A 11ª Câmara de Direito Público manteve a decisão de primeira instância e confirmou a nulidade do auto de infração.

O relator, desembargador Márcio Kammer de Lima, entendeu que a distinção adotada violava o princípio da isonomia.

Para o magistrado, a Constituição Federal impede tratamento desigual entre contribuintes em situação equivalente.

Por que o Tribunal afastou a cobrança?

O ponto central da decisão foi a equivalência material das operações.

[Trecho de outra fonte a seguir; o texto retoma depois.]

Lemma upper_unit_capital (c : ascii) :
  JS.upper_fits (String c "") = true ->
  Forall (fun u => ~ Spec.small_letter u)
         (Spec.units (JS.toUpperCase (String c ""))).
Proof.
  destruct c as [[] [] [] [] [] [] [] []]; intros H; vm_compute in H;
    try discriminate H;
    match goal with
    | |- Forall _ (Spec.units ?u) =>
        let v := eval vm_compute in (Spec.units u) in
        change (Spec.units u) with v
    end;
    repeat (constructor;
            [unfold Spec.small_letter;
             match goal with
             | |- context [nat_of_ascii ?a] =>
                 let n := eval vm_compute in (nat_of_ascii a) in
                 change (nat_of_ascii a) with n
             end; cbv zeta; lia |]);
    constructor.
Qed.

Lemma units_app (s t : string) :
  Spec.units (s ++ t) = (Spec.units s ++ Spec.units t)%list.
Proof.
  induction s as [| c s IH]; simpl; [reflexivity | now rewrite IH].
Qed.

Lemma toUpperCase_capital (s : string) :
  JS.upper_fits s = true ->
  Forall (fun u => ~ Spec.small_letter u) (Spec.units (JS.toUpperCase s)).
Proof.
  induction s as [| c s IH]; intros H; [constructor |].
  change (String c s) with (String c "" ++ s)%string in H.
  rewrite upper_fits_app in H. apply andb_true_iff in H. destruct H as [Hc Hs].
  rewrite toUpperCase_cons, units_app. apply Forall_app. split.
  - now apply upper_unit_capital.
  - now apply IH.
Qed.

Lemma upper_char_same_letter (c : ascii) :
  nat_of_ascii c <> 223 ->
  JS.toUpperCase (String c "") = String (JS.upper_char c) "".
Proof.
  intros H. simpl. destruct (nat_of_ascii c =? 223)%nat eqn:E;
    [apply Nat.eqb_eq in E; contradiction | reflexivity].
Qed.






(** X5. Whatever the input and the answer, a search with a non-blank input
    selects only a student row of the store whose matriculation number is
    the trimmed, upper-cased input; such a number has no white space around
    it and no lower-case letter, so a row stored otherwise is never found.
    The input is one whose capitals are code units below 256. *)
Theorem search_selects_only_normalised_numbers
    (st : StudentVerification.State) (w : World) (row : Student.t)
    (Hfits : JS.upper_fits (StudentVerification.matricNumber st) = true)
    (Hinput : JS.trim (StudentVerification.matricNumber st) <> "")
    (Hsel : StudentVerification.selectedStudent
              (ui (exec StudentVerification.handleSearch (mkSys st w)))
            = Some row) :
  In row (Supabase.students (db w))
  /\ Student.matricNumber row
     = JS.toUpperCase (JS.trim (StudentVerification.matricNumber st))
  /\ JS.trim (Student.matricNumber row) = Student.matricNumber row
  /\ JS.toUpperCase (Student.matricNumber row) = Student.matricNumber row
  /\ (forall c t, Student.matricNumber row = String c t -> ~ Spec.blank c)
  /\ (forall t c, Student.matricNumber row = (t ++ String c "")%string ->
                  ~ Spec.blank c)
  /\ Forall (fun u => ~ Spec.small_letter u)
            (Spec.units (Student.matricNumber row)).
Proof.
  destruct (next_outcome w) as [| e] eqn:Hnet.
  - rewrite (handleSearch_delivered st w Hinput Hnet) in Hsel. cbv zeta in Hsel.
    cbn [ui] in Hsel.
    destruct (Spec.rows_of (db w) _) as [| r [| r' l]] eqn:Hrows;
      cbn in Hsel; try discriminate.
    injection Hsel as ->.
    assert (In row (Spec.rows_of (db w)
                      (StudentVerification.searchKey
                         (StudentVerification.matricNumber st)))) as Hin
        by (rewrite Hrows; now left).
    apply filter_In in Hin. destruct Hin as [Hin Hm].
    apply String.eqb_eq in Hm.
    destruct (searchKey_normal (StudentVerification.matricNumber st))
      as [Ht Hu].
    rewrite Hm.
    assert (Forall (fun u => ~ Spec.small_letter u)
              (Spec.units (StudentVerification.searchKey
                             (StudentVerification.matricNumber st)))) as Hcap
        by now apply toUpperCase_capital, upper_fits_trim.
    destruct (trim_trimmed (StudentVerification.searchKey
                              (StudentVerification.matricNumber st)))
      as (_ & Hhead & Hlast).
    rewrite Ht in Hhead, Hlast.
    repeat split; assumption.
  - rewrite (handleSearch_undelivered st w e Hinput Hnet) in Hsel.
    discriminate.
Qed.

Lemma search_selects_only_normalised_numbers_witness :
  JS.upper_fits " csc/2020/001 " = true
  /\ JS.trim " csc/2020/001 " <> ""
  /\ Student.matricNumber Sample.ada = JS.toUpperCase (JS.trim " csc/2020/001 ").
Proof.
  assert (JS.trim " csc/2020/001 " <> "") as H by discriminate.
  split; [reflexivity |]. split; [exact H |].
  exact (proj1 (proj2 (search_selects_only_normalised_numbers
                         (StudentVerification.mkState " csc/2020/001 " None ""
                            "" None false)
                         Sample.online Sample.ada eq_refl H eq_refl))).
Defined.

(** X6. A delivered search selects the student when exactly one row bears the
    key and clears the banner; with no such row, or several, it clears the
    selection and reports that the student was not found.  A blank input
    sends nothing.  In every case the text of the input, the selected course
    and the invigilator name stay as they were, and the store is not
    changed.  The input is one whose capitals are code units below 256. *)
Theorem search_outcomes
    (st : StudentVerification.State) (w : World)
    (Hfits : JS.upper_fits (StudentVerification.matricNumber st) = true)
    (Hnet : next_outcome w = Supabase.Delivered) :
  let after := exec StudentVerification.handleSearch (mkSys st w) in
  let key := StudentVerification.searchKey
               (StudentVerification.matricNumber st) in
  (JS.trim (StudentVerification.matricNumber st) = "" ->
   world after = w
   /\ StudentVerification.selectedStudent (ui after)
      = StudentVerification.selectedStudent st
   /\ StudentVerification.message (ui after)
      = Some (Msg.mk Msg.error "Please enter a matric number."))
  /\ (JS.trim (StudentVerification.matricNumber st) <> "" ->
      new_requests w (world after)
      = [Supabase.Select "students" [("matricNumber", key)] true]
      /\ (forall row,
            Spec.rows_of (db w) key = [row] ->
            StudentVerification.selectedStudent (ui after) = Some row
            /\ StudentVerification.message (ui after) = None)
      /\ (List.length (Spec.rows_of (db w) key) <> 1 ->
          StudentVerification.selectedStudent (ui after) = None
          /\ StudentVerification.message (ui after)
             = Some (Msg.mk Msg.error
                  "Student not found. Please check the matric number.")))
  /\ db (world after) = db w
  /\ StudentVerification.matricNumber (ui after)
     = StudentVerification.matricNumber st
  /\ StudentVerification.selectedCourse (ui after)
     = StudentVerification.selectedCourse st
  /\ StudentVerification.invigilatorName (ui after)
     = StudentVerification.invigilatorName st.
Proof.
  intros after key.
  destruct (string_dec (JS.trim (StudentVerification.matricNumber st)) "")
    as [Hb | Hb].
  - unfold after. rewrite (handleSearch_blank st w Hb).
    cbn [ui world StudentVerification.matricNumber
         StudentVerification.selectedStudent StudentVerification.selectedCourse
         StudentVerification.invigilatorName StudentVerification.message].
    repeat split; try reflexivity; intros; contradiction.
  - unfold after. rewrite (handleSearch_delivered st w Hb Hnet). cbv zeta.
    fold key. cbn [world db ui]. unfold new_requests. cbn [sent].
    rewrite skipn_length_app.
    split; [intros; contradiction |].
    split.
    { intros _. split; [reflexivity |]. split.
      - intros row ->. split; reflexivity.
      - destruct (Spec.rows_of (db w) key) as [| r [| r' l]]; cbn;
          intros H; try (split; reflexivity). congruence. }
    destruct (Spec.rows_of (db w) key) as [| r [| r' l]];
      repeat split; reflexivity.
Qed.

Lemma search_outcomes_witness :
  JS.upper_fits (StudentVerification.matricNumber Sample.ada_csc301) = true
  /\ next_outcome Sample.online = Supabase.Delivered
  /\ db (world (exec StudentVerification.handleSearch
                     (mkSys Sample.ada_csc301 Sample.online)))
     = db Sample.online.
Proof.
  split; [reflexivity |]. split; [reflexivity |].
  exact (proj1 (proj2 (proj2 (search_outcomes Sample.ada_csc301 Sample.online
                                eq_refl eq_refl)))).
Defined.

(** X7. A student registered under a matriculation number is found by a
    search whose input, trimmed and upper-cased, is that number: with no row
    bearing it before and the three calls delivered, the search selects the
    row the registration stored.  The input is one whose capitals are code
    units below 256. *)
Theorem registered_student_is_found
    (now : Clock) (st : StudentRegistration.State)
    (screen : StudentVerification.State) (w : World)
    (Hform : Spec.complete (StudentRegistration.formData st))
    (Hnet : delivered 3 w)
    (Hnew : Spec.rows_of (db w)
              (StudentRegistration.matricNumber
                 (StudentRegistration.formData st)) = [])
    (Hfits : JS.upper_fits (StudentVerification.matricNumber screen) = true)
    (Hkey : StudentVerification.searchKey
              (StudentVerification.matricNumber screen)
            = StudentRegistration.matricNumber
                (StudentRegistration.formData st)) :
  let fd := StudentRegistration.formData st in
  let registered := exec (StudentRegistration.handleSubmit now) (mkSys st w) in
  let searched := exec StudentVerification.handleSearch
                       (mkSys screen (world registered)) in
  StudentVerification.selectedStudent (ui searched)
  = Some (Student.mk (Date_now_toString now)
            (StudentRegistration.fullName fd)
            (StudentRegistration.matricNumber fd)
            (StudentRegistration.image fd) (StudentRegistration.session fd)
            (StudentRegistration.semester fd) (StudentRegistration.courses fd)
            (toISOString now))
  /\ StudentVerification.message (ui searched) = None.
Proof.
  intros fd registered searched.
  pose proof (delivered_next _ _ Hnet) as H1.
  assert (Hfree : eval (StudentRegistration.checkDuplicateRegistration
                          (StudentRegistration.matricNumber fd)
                          (StudentRegistration.courses fd))
                       (mkSys st w) = []).
  { unfold eval. rewrite check_delivered by exact H1. cbn [fst].
    subst fd. now rewrite Hnew. }
  assert (Hreg := handleSubmit_stores now st w Hform
                    (delivered_weaken _ _ Hnet) Hfree).
  cbv zeta in Hreg. fold fd in Hreg.
  set (row := Student.mk _ _ _ _ _ _ _ _) in Hreg |- *.
  assert (Hb : JS.trim (StudentVerification.matricNumber screen) <> "").
  { intros E. unfold StudentVerification.searchKey in Hkey.
    rewrite E in Hkey. destruct Hform as (_ & Hm & _). now apply Hm. }
  assert (H3 : next_outcome (world registered) = Supabase.Delivered).
  { unfold registered. rewrite Hreg. unfold next_outcome. cbn [world net].
    unfold delivered in Hnet.
    destruct (net w) as [| o1 [| o2 [| o3 l]]]; cbn in *; try reflexivity.
    inversion Hnet as [| ? ? _ Hr]; inversion Hr as [| ? ? _ Hr'];
      now inversion Hr'. }
  unfold searched. rewrite (handleSearch_delivered _ _ Hb H3). cbv zeta.
  rewrite Hkey. unfold registered. rewrite Hreg. cbn [world db].
  fold fd.
  assert (Hrows : Spec.rows_of
                    (Supabase.set_students (Supabase.students (db w) ++ [row])
                       (db w))
                    (StudentRegistration.matricNumber fd) = [row])
    by (apply (rows_of_added (db w) row); exact Hnew).
  rewrite Hrows. split; reflexivity.
Qed.

Lemma registered_student_is_found_witness :
  Spec.complete (StudentRegistration.formData Sample.bola_again)
  /\ delivered 3 (mkWorld (Supabase.mkDB [Sample.ada] [] [] [] (fun _ => "1"))
                    [] [] [] [])
  /\ Spec.rows_of (Supabase.mkDB [Sample.ada] [] [] [] (fun _ => "1"))
                  "CSC/2020/002" = []
  /\ JS.upper_fits " csc/2020/002" = true
  /\ StudentVerification.searchKey " csc/2020/002" = "CSC/2020/002"
  /\ StudentVerification.message
       (ui (exec StudentVerification.handleSearch
              (mkSys (StudentVerification.mkState " csc/2020/002" None "" ""
                        None false)
                 (world (exec (StudentRegistration.handleSubmit Sample.clock)
                           (mkSys Sample.bola_again
                              (mkWorld (Supabase.mkDB [Sample.ada] [] [] []
                                          (fun _ => "1")) [] [] [] [])))))))
     = None.
Proof.
  assert (Spec.complete (StudentRegistration.formData Sample.bola_again))
    as Hform by (repeat split; discriminate).
  assert (delivered 3 (mkWorld (Supabase.mkDB [Sample.ada] [] [] []
                                  (fun _ => "1")) [] [] [] []))
    as Hnet by constructor.
  split; [exact Hform |]. split; [exact Hnet |]. split; [reflexivity |].
  split; [reflexivity |]. split; [reflexivity |].
  exact (proj2 (registered_student_is_found Sample.clock Sample.bola_again
                  (StudentVerification.mkState " csc/2020/002" None "" ""
                     None false)
                  _ Hform Hnet eq_refl eq_refl eq_refl)).
Defined.

(* ===================================================================== *)
(** ** Marking attendance *)
(* ===================================================================== *)

Lemma not_verified_none (d : Supabase.DB) (m c : string) :
  ~ Spec.verified d m c ->
  (0 <? List.length
          (filter (fun a => String.eqb (CourseAttendance.matricNumber a) m
                            && String.eqb (CourseAttendance.courseCode a) c)
                  (Supabase.course_attendance d)))%nat = false.
Proof.
  intros H.
  destruct (filter _ (Supabase.course_attendance d)) as [| a l] eqn:E;
    [reflexivity |].
  exfalso. apply H. exists a.
  assert (In a (a :: l)) as Hin by now left.
  rewrite <- E in Hin. apply filter_In in Hin. destruct Hin as [Hin Hb].
  apply andb_true_iff in Hb. destruct Hb as [Hm Hc].
  apply String.eqb_eq in Hm, Hc. auto.
Qed.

Segundo o entendimento do relator, o querosene de aviação fornecido a aeronaves nacionais ou estrangeiras possui as mesmas características relevantes para fins de tributação quando destinado a voos internacionais.

A mercadoria é a mesma, o estabelecimento distribuidor é o mesmo e o consumo ocorre fora do território nacional.

Assim, a única diferença seria a nacionalidade da empresa aérea, elemento que, segundo a decisão, não altera a natureza econômica da operação nem o destino material do produto.

Discussão envolve isonomia e concorrência

A decisão também destacou que o tratamento desigual poderia gerar impacto concorrencial.

Ao desonerar o abastecimento de aeronaves estrangeiras e manter a carga tributária para aeronaves nacionais em situação equivalente, haveria um desequilíbrio entre empresas que atuam no mesmo mercado.

O relator ainda mencionou que o Supremo Tribunal Federal já analisou controvérsia semelhante, reconhecendo a incompatibilidade de regimes tributários distintos para contribuintes em situação equivalente.

O que a decisão representa?

A decisão reforça que autos de infração envolvendo ICMS não devem ser avaliados apenas de forma automática.

Quando há tratamento desigual, interpretação controvertida da legislação ou cobrança incompatível com a natureza da operação, a exigência fiscal pode ser questionada.

No caso da distribuidora, o TJSP manteve o reconhecimento da inexigibilidade do crédito tributário e a nulidade do auto de infração.

Por que empresas devem acompanhar esse tipo de decisão?

Casos como esse mostram a importância de revisar cobranças fiscais, especialmente quando envolvem ICMS-ST, exportação, equiparação à exportação ou tratamentos tributários distintos entre contribuintes.

Nem todo auto de infração deve ser aceito sem análise técnica.

Antes de pagar, parcelar ou discutir uma cobrança, a empresa deve avaliar a operação realizada, a documentação fiscal, a base legal utilizada pelo Fisco e os precedentes aplicáveis ao caso.

Conclusão

A decisão da 11ª Câmara de Direito Público do TJSP afastou a cobrança de ICMS de distribuidora de combustíveis de aviação em caso envolvendo ICMS-ST sobre venda de querosene para aeronaves nacionais com destino ao exterior.

O entendimento foi de que a diferenciação entre aeronaves nacionais e estrangeiras, em operações equivalentes, viola o princípio da isonomia.

O caso mostra a importância de avaliar tecnicamente autos de infração e cobranças fiscais, especialmente quando envolvem ICMS-ST, exportação, equiparação à exportação e tratamento tributário desigual.